Materials provided section start

Lemma update_consistent m objects q s s' :
  consistent (m, objects) -> objects !! q = Some s -> same_name s s' -> obj_wf s' -> consistent (m, <[q := s']> objects).
Proof.
  intros [H1 H2 H3 H4 H5 H6 H7] Hs [Hk Hr] Hwf. pose proof (lookup_lt_Some _ _ _ Hs) as Hq.
  assert (Hlk : forall q' x', <[q := s']> objects !! q' = Some x' -> exists x, objects !! q' = Some x /\ same_name x x').
  { intros q' x' Hx. apply list_lookup_insert_Some in Hx as [(<- & <- & _)|[_ Hx]]; [by exists s|by exists x']. }
  assert (Hlk' : forall q' x, objects !! q' = Some x -> exists x', <[q := s']> objects !! q' = Some x' /\ same_name x x').
  { intros q' x Hx. destruct (decide (q' = q)) as [->|]; [|exists x; by rewrite list_lookup_insert_ne].
    exists s'. rewrite list_lookup_insert_eq by done. by simplify_eq. }
  split; cbn in *; try done.
  - intros id q' Hi. destruct (H1 id q' Hi) as [? (x & Hx & ?)]. split; [done|]. destruct (Hlk' q' x Hx) as (x' & ? & [_ E]).
    exists x'. split; congruence.
  - intros q' x' Hx Hrm. destruct (Hlk q' x' Hx) as (x & Hx' & [_ E]). apply (H3 q' x Hx'). congruence.
  - intros k id. rewrite H4. split; intros (? & q' & x & ? & Hx & ?); (split; [done|]).
    + destruct (Hlk' q' x Hx) as (x' & ? & [E _]). exists q', x'. split_and!; congruence.
    + destruct (Hlk q' x Hx) as (x' & ? & [E _]). exists q', x'. split_and!; congruence.
  - by apply Forall_insert.
Qed.
(** What operations add to a semaphore. *)
Definition added (ops : list SemOperation) (i : nat) : Z :=
  foldr Z.add 0 (map (fun o => if bool_decide (Z.to_nat (sem_num o) = i) then sem_op o else 0) ops).
Definition level (vals : list Z) (ops : list SemOperation) (i : nat) : Z := default 0 (vals !! i) + added ops i.

Lemma added_app ops ops' i : added (ops ++ ops') i = added ops i + added ops' i.
Proof.
  unfold added. rewrite map_app, foldr_app. induction (map _ ops) as [|x l IH]; cbn; [done|]. rewrite IH. lia.
Qed.

Lemma added_cons o ops i :
  added (o :: ops) i = (if bool_decide (Z.to_nat (sem_num o) = i) then sem_op o else 0) + added ops i.
Proof. done. Qed.

(** Why an operation does not go through, when its semaphore is at [x] and the
    set has [n] of them. *)
Definition verdict (n : nat) (x : Z) (o : SemOperation) : option (result SemOpAttempt Errno) :=
  let wait k := Some (if flag_set o IPC_NOWAIT then Err EAGAIN else Ok (WouldBlock (Z.to_nat (sem_num o)) k)) in
  if negb (Z.ldiff (sem_flg o) (Z.lor IPC_NOWAIT SEM_UNDO) =? 0) then Some (Err EINVAL)
  else if bool_decide (n <= Z.to_nat (sem_num o))%nat then Some (Err EFBIG)
  else if (0 <? sem_op o) && (SEMVMX <? x + sem_op o) then Some (Err ERANGE)
  else if (sem_op o <? 0) && (x + sem_op o <? 0) then wait Increment
  else if (sem_op o =? 0) && negb (x =? 0) then wait Zero
  else None.

(** The operations go through one after the other. *)
Definition goes_through (vals : list Z) (ops : list SemOperation) : Prop :=
  forall done o rest, ops = done ++ o :: rest ->
    verdict (length vals) (level vals done (Z.to_nat (sem_num o))) o = None.

(** The first one that does not. *)
Definition stops_at (vals : list Z) (ops : list SemOperation) (r : result SemOpAttempt Errno) : Prop :=
  exists done o rest, ops = done ++ o :: rest /\ goes_through vals done
    /\ verdict (length vals) (level vals done (Z.to_nat (sem_num o))) o = Some r.

Definition round_result (r : round) : option (result SemOpAttempt Errno) :=
  match r with Fails e => Some (Err e) | Blocks n k => Some (Ok (WouldBlock n k)) | Goes _ => None end.

(** The values with new levels. *)
Definition relevel (vs : list SemValue) (ops : list SemOperation) : list SemValue :=
  imap (fun i v => set_val (val v + added ops i) v) vs.

Lemma relevel_lookup vs ops i : relevel vs ops !! i = (fun v => set_val (val v + added ops i) v) <$> vs !! i.
Proof. unfold relevel. by rewrite list_lookup_imap. Qed.

Lemma relevel_one vs o v x :
  vs !! Z.to_nat (sem_num o) = Some v -> x = val v + sem_op o ->
  <[Z.to_nat (sem_num o) := set_val x v]> vs = relevel vs [o].
Proof.
  intros Hv ->. apply list_eq. intros i. rewrite relevel_lookup, added_cons. cbn [added map foldr].
  case_bool_decide as E; [subst i|].
  - rewrite list_lookup_insert_eq by (by eapply lookup_lt_Some). rewrite Hv. cbn. by rewrite Z.add_0_r.
  - rewrite list_lookup_insert_ne by done. destruct (vs !! i) as [[]|]; [|done]. cbn. unfold set_val. cbn. by rewrite Z.add_0_r.
Qed.

Lemma relevel_nil vs : relevel vs [] = vs.
Proof.
  apply list_eq. intros i. rewrite relevel_lookup. destruct (vs !! i) as [[]|]; [|done]. cbn. unfold set_val. cbn.
  by rewrite Z.add_0_r.
Qed.

Lemma relevel_app vs ops ops' : relevel (relevel vs ops) ops' = relevel vs (ops ++ ops').
Proof.
  apply list_eq. intros i. rewrite !relevel_lookup, added_app. destruct (vs !! i); [|done]. cbn. unfold set_val. cbn.
  by rewrite Z.add_assoc.
Qed.

Lemma relevel_vals vs ops : val <$> relevel vs ops = imap (fun i x => x + added ops i) (val <$> vs).
Proof.
  apply list_eq. intros i. rewrite list_lookup_fmap, relevel_lookup, list_lookup_imap, list_lookup_fmap.
  by destruct (vs !! i).
Qed.

Lemma length_relevel vs ops : length (relevel vs ops) = length vs.
Proof. unfold relevel. by rewrite length_imap. Qed.

(** One round, at the level of its semaphore. *)
Lemma try_operation_spec o vs :
  let r := try_operation o vs in
  round_result r = verdict (length vs) (default 0 ((val <$> vs) !! Z.to_nat (sem_num o))) o
  /\ forall vs', r = Goes vs' -> vs' = relevel vs [o].
Proof.
  cbn zeta. unfold try_operation, verdict. destruct (negb _); [done|]. rewrite list_lookup_fmap.
  case_bool_decide as Hlen; [by rewrite (lookup_ge_None_2 vs)|].
  destruct (lookup_lt_is_Some_2 vs (Z.to_nat (sem_num o))) as [v Hv]; [lia|]. rewrite Hv. cbn [fmap option_fmap option_map default from_option id].
  assert (Hgo : forall x, x = val v + sem_op o -> forall vs', Goes (<[Z.to_nat (sem_num o) := set_val x v]> vs) = Goes vs' ->
    vs' = relevel vs [o]) by (intros x -> vs' [= <-]; by eapply relevel_one).
  unfold I32_MAX, SEMVMX in *. destruct (Z.ltb_spec 0 (sem_op o)); cbn [andb].
  - destruct (Z.ltb_spec 2147483647 (val v + sem_op o)); [by rewrite (proj2 (Z.ltb_lt 32767 _)) by lia|].
    destruct (Z.ltb_spec 32767 (val v + sem_op o)); [done|].
    rewrite (proj2 (Z.ltb_ge (sem_op o) 0)), (proj2 (Z.eqb_neq (sem_op o) 0)) by lia. split; [done|by apply Hgo].
  - destruct (Z.ltb_spec (sem_op o) 0); cbn [andb].
    + destruct (Z.ltb_spec (val v) (- sem_op o)).
      * rewrite (proj2 (Z.ltb_lt _ _)) by lia. by destruct (flag_set _ _).
      * rewrite (proj2 (Z.ltb_ge _ _)), (proj2 (Z.eqb_neq _ _)) by lia. split; [done|]. apply Hgo. lia.
    + assert (Hz : sem_op o = 0) by lia. rewrite Hz. cbn [Z.eqb andb]. destruct (Z.eqb_spec (val v) 0); cbn [negb].
      * split; [done|]. intros vs' [= <-]. rewrite <- (relevel_one vs o v (val v)); [|done|lia].
        symmetry. apply list_insert_id. by destruct v.
      * by destruct (flag_set _ _).
Qed.

Lemma goes_through_snoc vals ops o :
  goes_through vals ops -> verdict (length vals) (level vals ops (Z.to_nat (sem_num o))) o = None ->
  goes_through vals (ops ++ [o]).
Proof.
  intros Hg Ho done o' rest E. destruct rest as [|x l _] using rev_ind.
  - apply app_inj_tail in E as [-> ->]. done.
  - rewrite app_comm_cons, app_assoc in E. apply app_inj_tail in E as [E _]. by eapply Hg.
Qed.

Lemma relevel_level vs ops i :
  (i < length vs)%nat -> default 0 ((val <$> relevel vs ops) !! i) = level (val <$> vs) ops i.
Proof.
  intros Hi. unfold level. rewrite relevel_vals, list_lookup_imap, list_lookup_fmap.
  by destruct (lookup_lt_is_Some_2 vs i Hi) as [v ->].
Qed.

(** The verdict does not look at the level of a semaphore that does not exist. *)
Lemma verdict_out n x y o : (n <= Z.to_nat (sem_num o))%nat -> verdict n x o = verdict n y o.
Proof. intros H. unfold verdict. rewrite (bool_decide_eq_true_2 (n <= _)%nat) by done. by destruct (negb _). Qed.
(* ===== verification/SemWaitProofs.v ===== *)
(** * System V semaphores: the invariants of waiting

    Waiting for semaphores is an instance of the protocol of waiting; the counts of
    those that wait are exact. *)

From stdpp Require Import gmap functions.
From S2P Require Import Prelude Cred Ipc Sem SemProofs WaitQueue WaitQueueProofs SemWait.

(** ** The protocol *)

(** The batch, queue and entry of a task that is registered, and whether it has
    seen since that it must wait. *)
Definition reg_of (p : pc) : option (registration (list SemOperation)) :=
  match p with
  | Arm c _ _ e | Recheck c _ _ e | Leave c _ _ e _ => Some (mk_reg (c_ops c) (c_set c) e false)
  | Check2 c _ _ e | Asleep c _ _ e => Some (mk_reg (c_ops c) (c_set c) e true)
  | ExitRecheck _ q ops e | ExitLeave _ q ops e _ => Some (mk_reg ops q e false)
  | ExitAsleep _ q ops e b => Some (mk_reg ops q e b)
  | _ => None
  end.

(** A task that changed a set owes its queue a [wake_all] from then on. *)
Definition duty_of (p : pc) : duty :=
  match p with
  | Leave c _ _ _ Success | LeaveTask c _ _ _ Success | Unregister c _ _ Success | Recording c => Drains (c_set c)
  | Clearing q _ | WakeUp q _ | ExitLeave _ q _ _ true | ExitLeaveTask _ q _ _ true => Drains q
  | Waking ts _ => Wakes ts
  | _ => Nothing
  end.
(** A task starts a call or goes on with one.  What follows a successful attempt
    (the copy of the message to the user, the delivery of a notification) touches no
    queue and wakes nobody.  Times, signals and the flags of open files are left
    open; [read] and [write] look at the access mode before they get to the queue. *)
Inductive move : system -> system -> Prop :=
| move_send s t fd f msg_prio d pid uid deadline :
    at_pc s t = Out -> is_Some (all_tasks s !! t) -> files s !! fd = Some f ->
    move s (goto t (Try (timedsend f msg_prio d pid uid deadline)) s)
| move_receive s t fd f msg_len deadline :
    at_pc s t = Out -> is_Some (all_tasks s !! t) -> files s !! fd = Some f ->
    move s (goto t (Try (timedreceive f msg_len deadline)) s)
| move_try s t c s' : at_pc s t = Try c -> do_try s t c = Some s' -> move s s'
| move_check1 s t c (stop : bool) : at_pc s t = Check1 c -> move s (goto t (if stop then Out else Prepare c) s)
| move_prepare s t c : at_pc s t = Prepare c -> is_Some (all_tasks s !! t) -> move s (do_prepare s t c)
| move_arm s t c e (expired : bool) :
    at_pc s t = Arm c e -> move s (goto t (if expired then Leave c e false else Recheck c e) s)
| move_recheck s t c e s' : at_pc s t = Recheck c e -> do_recheck s t c e = Some s' -> move s s'
| move_check2 s t c e (stop : bool) :
    at_pc s t = Check2 c e -> move s (goto t (if stop then Leave c e false else Asleep c e) s)
| move_resume s t c e :
    (* the scheduler runs a task again only when it does not sleep *)
    at_pc s t = Asleep c e -> ~ asleep (world_of s 0) t -> move s (goto t (Leave c e true) s)
| move_leave s t c e again : at_pc s t = Leave c e again -> move s (do_leave s t c e again)
| move_leave_task s t c e again : at_pc s t = LeaveTask c e again -> move s (do_leave_task s t c e again)
| move_read s t fd f len s' :
    at_pc s t = Out -> is_Some (all_tasks s !! t) -> files s !! fd = Some f -> readable (f_access f) = true ->
    do_read s t f len = Some s' -> move s s'
| move_write s t fd f buf s' :
    at_pc s t = Out -> is_Some (all_tasks s !! t) -> files s !! fd = Some f -> writable (f_access f) = true ->
    do_write s t f buf = Some s' -> move s s'
| move_notify s t fd f q ev cred pid :
    at_pc s t = Out -> is_Some (all_tasks s !! t) -> files s !! fd = Some f -> objects s !! f_queue f = Some q ->
    move s (goto t (match notify_request ev cred pid q with Ok (k, pid) => Registering (f_queue f) k pid | Err _ => Out end) s)
| move_register s t i k pid s' : at_pc s t = Registering i k pid -> do_register s t i k pid = Some s' -> move s s'
| move_open s t name oflag mode a umask cred :
    at_pc s t = Out -> is_Some (all_tasks s !! t) -> move s (do_open s t name oflag mode a umask cred)
| move_finish_open s t i access oflag cred slot s' :
    at_pc s t = Opening i access oflag cred -> (forall fd, slot = Ok fd -> files s !! fd = None) ->
    do_finish_open s t i access oflag cred slot = Some s' -> move s s'
| move_unlink s t name : at_pc s t = Out -> is_Some (all_tasks s !! t) -> move s (do_unlink s t name)
| move_close s t fd f :
    at_pc s t = Out -> is_Some (all_tasks s !! t) -> files s !! fd = Some f -> move s (do_close s t fd f)
| move_flags s fd f nonblock :
    files s !! fd = Some f ->
    move s (with_files (<[fd := mk_file (f_queue f) (f_access f) nonblock (shared_nonblock f)]> (files s)) s)
| move_drain s t q n : at_pc s t = WakeUp q n -> move s (do_drain s t q n)
| move_wake s t t' ts n : at_pc s t = Waking (t' :: ts) n -> move s (do_wake s t t' ts n)
| move_woken s t n : at_pc s t = Waking [] n -> move s (goto t (go_on n) s)
| move_environment s t k k' :
    (* signals, timers and the scheduler: a task changes state, but not into sleep *)
    all_tasks s !! t = Some k -> is_wait (state k') = false -> move s (with_tasks (<[t := k']> (all_tasks s)) s).

Definition boot (s : system) : Prop :=
  mqs s = new_registry /\ files s = ∅ /\ lists s = [] /\ all_entries s = [] /\ forall t, at_pc s t = Out.
(** One attempt of a call: it does not panic, and it says why it must wait. *)
Lemma mq_attempt_spec c q :
  mq_wf q -> exists r q', attempt c q = Done (r, q') /\ keeps_mq q q'
    /\ (forall j, blocked_at q (c_queue c) j -> blocked_at q' (c_queue c) j \/ r = Ok true /\ j = wakes_in c)
    /\ (r <> Ok true -> q' = q) /\ (r = Ok false -> blocked_at q (c_queue c) (waits_in c)).
Proof.
  intros Hwf. unfold attempt, waits_in, wakes_in. destruct (c_req c) as [p d pid uid|maxsize].
  - destruct (try_send p d pid uid (c_nonblock c) q) as [r q'] eqn:E. destruct (send_keeps _ _ _ _ _ _ _ _ E) as [Hk Hb].
    do 2 eexists. split; [done|]. split; [done|]. split.
    { intros j Hj. destruct (Hb Hwf _ _ Hj) as [?|[(n & ->) ->]]; auto. }
    destruct Hwf as [(l & Hl) _]. pose proof (mq_try_send_spec p d pid uid (c_nonblock c) q l Hl) as H. rewrite E in H.
    destruct r as [[[] due]|e]; (split; [|try done]); try naive_solver. intros _. left. naive_solver.
  - destruct (receive_keeps maxsize (c_nonblock c) q Hwf) as (r & q' & E & Hwf' & Hr & Hb). rewrite E.
    do 2 eexists. split; [done|]. split; [done|]. split.
    { intros j Hj. destruct (Hb _ _ Hj) as [?|[(m & ->) ->]]; auto. }
    destruct Hwf as [(l & Hl) _]. destruct (mq_try_receive_spec maxsize (c_nonblock c) q l Hl) as (r1 & q1 & E1 & H).
    rewrite E1 in E. simplify_eq. destruct r as [[m|]|e]; (split; [|try done]); try naive_solver.
    intros _. right. split; [done|]. destruct H as (_ & -> & _). apply (holds_count _ _ Hl).
Qed.

(** ** The protocol *)

(** The list and entry of a task that is registered, and whether it has seen since
    that it must wait. *)
Definition reg_of (p : pc) : option (registration unit) :=
  match p with
  | Arm c e | Recheck c e | Leave c e _ | WakeUp _ (LeaveWith c e) | Waking _ (LeaveWith c e) =>
      Some (mk_reg () (waits_in c) e false)
  | Check2 c e | Asleep c e => Some (mk_reg () (waits_in c) e true)
  | _ => None
  end.

Definition duty_of (p : pc) : duty :=
  match p with
  | WakeUp q _ => Drains q
  | Waking ts _ => Wakes ts
  | _ => Nothing
  end.

Definition view_of (s : system) : view unit :=
  shell reg_of duty_of (lists s) (all_entries s) (all_tasks s) (at_pc s) (fun _ _ => True) (fun _ => blocked_in (objects s)).

(** The queue that a task works on. *)
Definition object_of (p : pc) : option nat :=
  match p with
  | Try c | Check1 c | Prepare c | Arm c _ | Recheck c _ | Check2 c _ | Asleep c _ | Leave c _ _ | LeaveTask c _ _
  | WakeUp _ (LeaveWith c _) | Waking _ (LeaveWith c _) => Some (c_queue c)
  | Opening i _ _ _ | Registering i _ _ => Some i
  | _ => None
  end.

Record good (s : system) : Prop := {
  good_lists : length (lists s) = (2 * length (objects s))%nat;
  good_mqs : mq_consistent (mqs s);
  good_files : forall fd f, files s !! fd = Some f -> (f_queue f < length (objects s))%nat;
  good_pcs : forall t i, object_of (at_pc s t) = Some i -> (i < length (objects s))%nat
}.

Lemma mq_good_goto s t p :
  good s -> (forall i, object_of p = Some i -> (i < length (objects s))%nat) -> good (goto t p s).
Proof.
  intros [H1 H2 H3 H4] Hp. split; [done..|]. intros t' i. cbn [at_pc goto].
  destruct (decide (t' = t)) as [->|]; [rewrite fn_lookup_insert|rewrite fn_lookup_insert_ne by done]; [apply Hp|apply H4].
Qed.

Lemma good_object s i q q' : good s -> objects s !! i = Some q -> keeps_mq q q' -> good (with_object i q' s).
Proof.
  intros [H1 H2 H3 H4] Hq Hk. unfold objects in *. split; unfold with_object, with_mqs, objects in *; cbn in *;
    rewrite ?length_insert; try done. by eapply update_mq_consistent.
Qed.

Lemma mq_good_put s q w : good s -> good (put_world q w s).
Proof. intros [H1 H2 H3 H4]. split; [cbn; by rewrite length_insert|done..]. Qed.
Lemma mq_good_tasks s ts : good s -> good (with_tasks ts s).
Proof. by intros [H1 H2 H3 H4]. Qed.

#[local] Hint Resolve mq_good_goto mq_good_put mq_good_tasks : core.

Lemma waits_in_bound s c : good s -> (c_queue c < length (objects s))%nat -> (waits_in c < length (lists s))%nat.
Proof. intros Hg Hc. rewrite (good_lists _ Hg). unfold waits_in, senders, receivers. destruct (c_req c); lia. Qed.

(** A task that moves on without a change to the rest. *)
Lemma mq_move_on s t p :
  good s -> duty_of p = duty_of (at_pc s t) -> (forall i, object_of p = Some i -> (i < length (objects s))%nat) ->
  (reg_of p = reg_of (at_pc s t) \/ exists r b, reg_of (at_pc s t) = Some r /\ reg_of p = Some (commit b r)
     /\ (b = true -> r_committed r = false -> blocked_in (objects s) (r_queue r))) ->
  good (goto t p s) /\ vsteps (view_of s) (view_of (goto t p s)).
Proof.
  intros Hg Hd Hq Hr. split; [auto|]. apply shell_moves; [done|].
  destruct Hr as [?|(r & b & ? & ? & Hb)]; [by left|right]. exists r, b. auto.
Qed.

Lemma mq_stay s t p :
  good s -> reg_of p = reg_of (at_pc s t) -> duty_of p = duty_of (at_pc s t) ->
  (object_of p = None \/ object_of p = object_of (at_pc s t)) -> good (goto t p s) /\ vsteps (view_of s) (view_of (goto t p s)).
Proof.
  intros Hg Hr Hd Hq. apply mq_move_on; auto. intros i E. apply (good_pcs _ Hg t). destruct Hq; congruence.
Qed.

Lemma mq_uncommit s t r p :
  good s -> reg_of (at_pc s t) = Some r -> reg_of p = Some (commit false r) -> duty_of p = duty_of (at_pc s t) ->
  object_of p = object_of (at_pc s t) -> good (goto t p s) /\ vsteps (view_of s) (view_of (goto t p s)).
Proof.
  intros Hg Hr Hp Hd Hq. apply mq_move_on; [done|done| |right; by exists r, false].
  intros i E. apply (good_pcs _ Hg t). congruence.
Qed.

Lemma with_same_object s i q : objects s !! i = Some q -> with_object i q s = s.
Proof. intros Hq. unfold with_object, with_mqs. rewrite list_insert_id by done. by destruct s as [[]]. Qed.

(** A task that changes a queue: those who must wait still must, or the task owes
    their list a wake-up. *)
Lemma change_object s t i q q' p :
  good s -> objects s !! i = Some q -> keeps_mq q q' -> (forall j, object_of p = Some j -> j = i) ->
  duty_of (at_pc s t) = Nothing -> reg_of p = reg_of (at_pc s t) ->
  (forall j, blocked_at q i j -> blocked_at q' i j \/ duty_of p = Drains j) ->
  good (goto t p (with_object i q' s)) /\ vsteps (view_of s) (view_of (goto t p (with_object i q' s))).
Proof.
  intros Hg Hq Hk Hp Hd Hr Hch. split.
  - apply mq_good_goto; [by eapply good_object|]. intros j ->%Hp. unfold objects. cbn. rewrite length_insert.
    by eapply lookup_lt_Some.
  - apply shell_change; [by left|done|done|]. intros _ j _ _. split; [done|]. intros (i' & x & Hx & Hb). unfold blocked_in, objects. cbn.
    destruct (decide (i' = i)) as [->|Hne]; [|left; exists i', x; by rewrite list_lookup_insert_ne].
    rewrite Hq in Hx. simplify_eq. destruct (Hch j Hb) as [?|?]; [left|by right]. exists i, q'.
    by rewrite list_lookup_insert_eq by (by eapply lookup_lt_Some).
Qed.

Materials provided section end

• [Exercise directions]: Using the entries above, give the number of lines that include "files", with no added words.

• [Answer area]: 12